Наступила вдруг такая тишина, что стал слышен шорох деревьев и кустарников в садах.
– Отказался для другого, который должен был дать людям огонь. А тот как бессмертен? Он прикован. По его телу проходят бури, он прикован на вершинах, на гребнях гор, орел каждый день терзает его внутренности, вот каково его бессмертие…
Полициано вдруг подавил горькую улыбку и сказал в заключение:
– Изобрази это для князя – битву кентавров с лапифами, – понимаешь, как простой, веселый и мужественный народ одолел и разбил гнусных насильников, материю, наделенную похотью и страстями, конских чудовищ, зверей, порожденных в грехе, – великую победу над вторжением варварства; изобрази это, доставь князю радость. И не забывай при этом о смысле сказания, Микеланджело, о глубокой мысли, в него вложенной…

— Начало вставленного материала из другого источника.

(* ===== verification/PushEventsSpec.v ===== *)
(** * What push events promise (internal/pushevents/push.go)

    Every text of an event is valid UTF-8 and paths keep their identity; the
    files listed are the differences of the two trees; the commits listed are
    those reachable from the new tip and not from the old one, parents first. *)

From S2P Require Import Prelude GoLib S3 Concrete Codec Cue PackTable PackIndex Storer Refs Objects GitObjects ConcreteGit PushEvents.

(** ** UTF-8 *)

Inductive utf8 : bytes -> Prop :=
  | utf8_nil : utf8 []
  | utf8_rune s k : rune_width s = Some k -> utf8 (drop k s) -> utf8 s.

Ltac rune_cases s := destruct s as [|?a [|?b [|?c [|?d ?s]]]]; cbn [rune_width].

Lemma rune_width_range s k : rune_width s = Some k -> (1 <= k <= length s)%nat /\ (k <= 4)%nat.
Proof. rune_cases s; repeat case_match; intros; simplify_eq; cbn; lia. Qed.

(** Only the bytes of the rune matter. *)
Lemma rune_width_take s k t : rune_width s = Some k -> rune_width (take k s ++ t) = Some k.
Proof.
  rune_cases s; repeat case_match; intros; simplify_eq; cbn [take app rune_width]; repeat case_match; simplify_eq; done || congruence.
Qed.

Lemma valid_fuel_utf8 n s : (length s <= n)%nat -> valid_fuel n s = true <-> utf8 s.
Proof.
  revert s. induction n as [|n IH]; intros s Hn.
  { destruct s; [|cbn in Hn; lia]. split; [constructor|done]. }
  destruct s as [|x s]; [split; [constructor|done]|]. cbn [valid_fuel].
  destruct (rune_width (x :: s)) as [k|] eqn:E.
  - pose proof (rune_width_range _ _ E). rewrite IH by (rewrite length_drop; cbn in *; lia). split; [by apply utf8_rune|].
    inversion 1; by simplify_eq.
  - split; [done|]. inversion 1; by simplify_eq.
Qed.

Lemma ValidString_utf8 s : ValidString s = true <-> utf8 s.
Proof. by apply valid_fuel_utf8. Qed.

Lemma utf8_app_rune s k t : rune_width s = Some k -> utf8 t -> utf8 (take k s ++ t).
Proof.
  intros Hk Ht. apply utf8_rune with k; [by apply rune_width_take|].
  pose proof (rune_width_range _ _ Hk). by rewrite drop_app_length' by (rewrite length_take; lia).
Qed.

Lemma utf8_app s t : utf8 s -> utf8 t -> utf8 (s ++ t).
Proof.
  intros Hs Ht. induction Hs as [|s k Hk Hs IH]; [done|]. rewrite <-(take_drop k s), <-app_assoc. by apply utf8_app_rune.
Qed.

Lemma utf8_ascii s : Forall (fun b => bu b < 128) s -> utf8 s.
Proof.
  induction 1 as [|x s Hx Hs IH]; [constructor|]. apply utf8_rune with 1%nat; [|done].
  cbn. destruct (bu x <? 128) eqn:E; b2p; [done|lia].
Qed.

Lemma to_valid_utf8 n s i : utf8 (to_valid n s i).
Proof.
  assert (Hr : utf8 replacement) by (apply ValidString_utf8; reflexivity).
  revert s i. induction n as [|n IH]; intros s i; cbn [to_valid]; [constructor|]. destruct s as [|x s]; [constructor|].
  destruct (rune_width (x :: s)) as [k|] eqn:E; [by apply utf8_app_rune|]. destruct i; [done|by apply utf8_app].
Qed.

Lemma to_valid_id n s i : (length s <= n)%nat -> utf8 s -> to_valid n s i = s.
Proof.
  revert s i. induction n as [|n IH]; intros s i Hn Hs; cbn [to_valid]; [by destruct s; [|cbn in Hn; lia]|].
  destruct s as [|x s]; [done|]. inversion Hs as [|? k Hk Hd]; subst. rewrite Hk. pose proof (rune_width_range _ _ Hk).
  rewrite IH by (done || rewrite length_drop; cbn in *; lia). apply take_drop.
Qed.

Но Микеланджело после первых же ударов по камню забыл о смысле этого сказания и о том, что в него вложено. Ему сразу сделалось все равно, чего хотел Иксион, и безразличны стали свадьба Пейрифоя, и вторжение варварства, и все, о чем говорил Полициано. Он нашел форму. Почувствовал до тех пор не испытанное острое наслаждение от возможности пропитать камень пленительной, гибкой формой борющихся друг с другом тел, создать произведение из сплетенных рук и ног. Он познает человеческое тело и видит, как оно прекрасно. Тело, в котором движенье. Заставить играть множество форм, слив их при этом в единый образ силы и напряженных мышц; человеческие тела, яростно связанные узлом и спутанные; обрисовать в борьбе разнообразнейшие и сложнейшие движения мужской фигуры – выпрямленной, замахнувшейся, падающей, поверженной, вырвавшейся из клещей вражеских рук, снова кидающейся в борьбу и прессующей противника ударами, как на огромном кровавом винограднике. Какое ему дело до античности! Он чужд идее, развитой Полициано. Тело! После первого обтеса – контуры человеческого тела. Не античное спокойное тело, а тело в стремительнейшем напряжении формы, тело в непрерывном движении. Выразительны руки тех двух, что душат друг друга, выразительны, потому что движутся, трепещут, искрятся силой, из каждого мускула пышет жизнь, натянутая, как тетива. От того, который поднял глыбу, чтоб метнуть ее в гущу битвы, пахнет потом. Вся картина кричит. Это формы, обладающие голосом. Формы горячие, распаленные. Жизнь, хлещущая сквозь пластическое напряжение сражающихся мышц. Вот свирепо наклоненное одутловатое лицо – лицо, пьяное от вина, с выпяченными в боевом усилии губами, из которых вырывается хрип. Пот блестит на двуглавой мышце того, который ударом кулака сбивает врага с ног, и враг валится узловатым движеньем. Вновь вздымается прилив тел, сухожилия и мышцы напряжены, губы разодраны, вон тот – уже мертвый, голова повисла, а все щерится оскаленной пастью. Длинные, округлые линии бедер, сильных и грубых мужских бедер, выступают из глубины пространства, эти тела несутся вскачь, ржут, отчаянье раскидывает их во все стороны – и снова сбивает вместе, они ревут и глотают прах земной, с оторванными кусками конечностей, тела на коленях, тела выпрямленные, тела взбесившиеся, мускулы натянуты на костях, которые трещат. Тело. Все требует формы, чтоб быть познанным.